Une mise en scène des plus ordinaire, une ville, un café et les clients de 10h du matin
détendus et a majorité féminine .

Le bruit que faisait la carte de crédit que l’on passait dans le terminal de paiement électronique était particulièrement jouissif ce jour-là…Un,deux puis quatre magasins douillets,colorés de cette touche discrète et particulièrement chic avec des mannequins sympathiques et aimables prêts a se plier en quatre pour vous satisfaire…
Elle regardait.
Elle caressait la matière.
Elle se laissait séduire par la fluidité des coupes.
Elle vérifiait les coutures ,retouchait mentalement l’image dans l’intimité des cabines d’essayages et répondait en souriant généreusement a la vendeuse tout en restant attentive a la voix qui lui parvenait de la radio…C’est curieux le rapport qu’elle a développé au fil des ans avec l’ouïe.
Son oreille devenait progressivement le souffle de sa vie,le lieux incontournable des croisements éphémères ,ou pas d’ailleurs, de ses palpitations .
Boulot,vie familiale et cette autre sociale,tous passaient par l’oreille …
Au final, elle n’est qu’une résonance magnétique de voix multiples qui se déplacent…Une sorte de phonographe version RH – Un grand label Américain-.
Un phonographe donc que l’on raccorde a un I phone afin de faire vibrer les instants du maintenant associés aux tonalités d’hier …le résultat est magistralement époustouflant : un grain de voix présent/ancien ,une sorte d’alibi rétrospectif.
l’autre voix était quelque peu embuée ce matin…comme fragilisée malgré le ton qui se voulait rassurant:
_ »c’est juste une petite fièvre due a la climatisation…mais non ,que vas tu chercher la …ce n’est rien ,je te dis ».
la couleur d’une voix a cette faculté d’amener les choses et de les mettre en suspens, le temps d’une communication qui nous parvient au delà de quelques 11351 klm ,
de quelques 11351 tâtonnements,
de quelques 11351 caresses maladroites et inachevées,
de quelques 11351 aveux a peine perceptibles,
de quelques 11351 manquements,
de quelques 11351 frustrations et d’un infini de nuits en latence.
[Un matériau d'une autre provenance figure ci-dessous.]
(** C6, as the code has it.  When the fallback stage of [expr_match] is
    reached (the candidate is not the pattern and the shell pattern does
    not match) and the anchored pattern is refused with [re.error],
    [expr_match] returns [False] and raises nothing.  A blacklist or a
    whitelist goes on past such a pattern: a later pattern that matches
    still denies, or admits; and when no other pattern matches, the
    blacklist does not deny and the whitelist does not admit.  As long
    as [re] raises no [TypeError], the pattern can be taken out of a
    blacklist, and out of a whitelist that it is not alone in, without a
    change to what the call returns, raises and logs. *)
Theorem invalid_regex_is_non_match (line e : string) :
  line <> e ->
  run_fnmatch line e = false ->
  run_compile ("\A" ++ e ++ "\Z") = Raise ReError ->
  expr_match line (PStr e) = Ok false
  /\ ((forall p, run_compile p <> Raise TypeError) ->
      (forall whitelist l1 l2 log,
          check_whitelist_blacklist
            line whitelist (PList (map PStr (l1 ++ e :: l2))) log
          = check_whitelist_blacklist
              line whitelist (PList (map PStr (l1 ++ l2))) log)
      /\ (forall blacklist l1 l2 log,
            (l1 ++ l2)%list <> [] ->
            check_whitelist_blacklist
              line (PList (map PStr (l1 ++ e :: l2))) blacklist log
            = check_whitelist_blacklist
                line (PList (map PStr (l1 ++ l2))) blacklist log))
  /\ (forall whitelist l1 l2 p log,
        (forall q, In q l1 -> expr_match line (PStr q) = Ok false) ->
        expr_match line (PStr p) = Ok true ->
        check_whitelist_blacklist
          line whitelist (PList (map PStr (l1 ++ e :: p :: l2))) log
        = (Ok false, log))
  /\ (forall l1 l2 p log,
        (forall q, In q l1 -> expr_match line (PStr q) = Ok false) ->
        expr_match line (PStr p) = Ok true ->
        check_whitelist_blacklist
          line (PList (map PStr (l1 ++ e :: p :: l2))) PNone log
        = (Ok true, log))
  /\ (forall l1 l2 log,
        (forall q, In q (l1 ++ l2) -> expr_match line (PStr q) = Ok false) ->
        check_whitelist_blacklist
          line PNone (PList (map PStr (l1 ++ e :: l2))) log
        = (Ok true, log)
        /\ check_whitelist_blacklist
             line (PList (map PStr (l1 ++ e :: l2))) PNone log
           = (Ok false, log)).
Proof.
  intros Hne Hglob Hre.
  assert (He : expr_match line (PStr e) = Ok false).
  { rewrite expr_match_string, Hglob, Hre.
    now apply String.eqb_neq in Hne as ->. }
  assert (Hpre : forall l1,
             (forall q, In q l1 -> expr_match line (PStr q) = Ok false) ->
             forall q, In q (l1 ++ [e]) ->
                       expr_match line (PStr q) = Ok false).
  { intros l1 H q [Hq | [<- | []]]%in_app_or; auto. }
  assert (Hmid : forall l1 l2,
             (forall q, In q (l1 ++ l2) ->
                        expr_match line (PStr q) = Ok false) ->
             forall q, In q (l1 ++ e :: l2) ->
                       expr_match line (PStr q) = Ok false).
  { intros l1 l2 H q [Hq | [<- | Hq]]%in_app_or; auto;
      apply H, in_or_app; auto. }
  split; [exact He |]. split; [| split; [| split]].
  - intros Hno. split.
    + intros whitelist l1 l2 log.
      rewrite !check_whitelist_blacklist_blocks.
      cbn [bind Monad_M is_none negb].
      now rewrite (guarded_loop_without _ _ _ _ _ _ _ Hno He).
    + intros blacklist l1 l2 log Hl.
      rewrite !check_whitelist_blacklist_blocks. cbn [bind Monad_M].
      destruct ((if negb (is_none blacklist)
                 then guarded_loop line blacklist false
                        "Non-iterable blacklist %s"
                 else ret None) log) as [[[b |] | y] log1];
        try reflexivity.
      rewrite !truthy_strs by (try assumption; now destruct l1).
      now rewrite (guarded_loop_without _ _ _ _ _ _ _ Hno He).
  - intros whitelist l1 l2 p log H1 Hp.
    rewrite check_whitelist_blacklist_blocks.
    cbn [bind Monad_M is_none negb].
    replace (l1 ++ e :: p :: l2)%list with ((l1 ++ [e]) ++ p :: l2)%list
      by now rewrite <- app_assoc.
    rewrite (guarded_loop_list _ _ _ _ _ _
               (for_expr_match_first_true _ _ _ _ _ (Hpre l1 H1) Hp)).
    reflexivity.
  - intros l1 l2 p log H1 Hp.
    rewrite check_whitelist_blacklist_blocks.
    cbn [bind Monad_M is_none negb ret].
    assert (Ht : truthy (PList (map PStr (l1 ++ e :: p :: l2))) = true)
      by now destruct l1.
    rewrite Ht.
    replace (l1 ++ e :: p :: l2)%list with ((l1 ++ [e]) ++ p :: l2)%list
      by now rewrite <- app_assoc.
    rewrite (guarded_loop_list _ _ _ _ _ _
               (for_expr_match_first_true _ _ _ _ _ (Hpre l1 H1) Hp)).
    reflexivity.
  - intros l1 l2 log H. split.
    + rewrite check_whitelist_blacklist_blocks.
      cbn [bind Monad_M is_none negb].
      rewrite (guarded_loop_list _ _ _ _ _ _
                 (for_expr_match_all_false _ _ _ (Hmid l1 l2 H))).
      reflexivity.
    + rewrite check_whitelist_blacklist_blocks.
      cbn [bind Monad_M is_none negb ret].
      assert (Ht : truthy (PList (map PStr (l1 ++ e :: l2))) = true)
        by now destruct l1.
      rewrite Ht.
      rewrite (guarded_loop_list _ _ _ _ _ _
                 (for_expr_match_all_false _ _ _ (Hmid l1 l2 H))).
      reflexivity.
Qed.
11351 valses exécutées goulûment sous un ciel de pleine lune…les instants intimes de l’âme confondus dans les profondeurs de la voix tournoyaient autour des corps…
Elle baisse le son de sa radio et remercie poliment le personnel pour aller respirer profondément sur le trottoir et faire le plein d’instantanés des quidams heureux de se laisser aller au grès des chemins que dessinaient les rayons du soleil de ce samedi printanier.
Regarder la vie en mode aérien…révéler les infimes détails du quotidien a la manière de l’art moderne, par tache entière de lumière qui ne s’expliqueraient que des siècles plus tard par la voix de suffisants critiques de l’image.
La vie ne trouverait son sens qu’en mode » flash back » et c’est tant mieux pour les voies des regardeuses.
Elle sourit a l’idée des voix regardeuses et le boulevard s’élargit devant ses yeux plissés sous l’effet de la lumière du jour…Malek Haddad disait:
_ »Cocher ,conduis nous sur un rayon de lune ».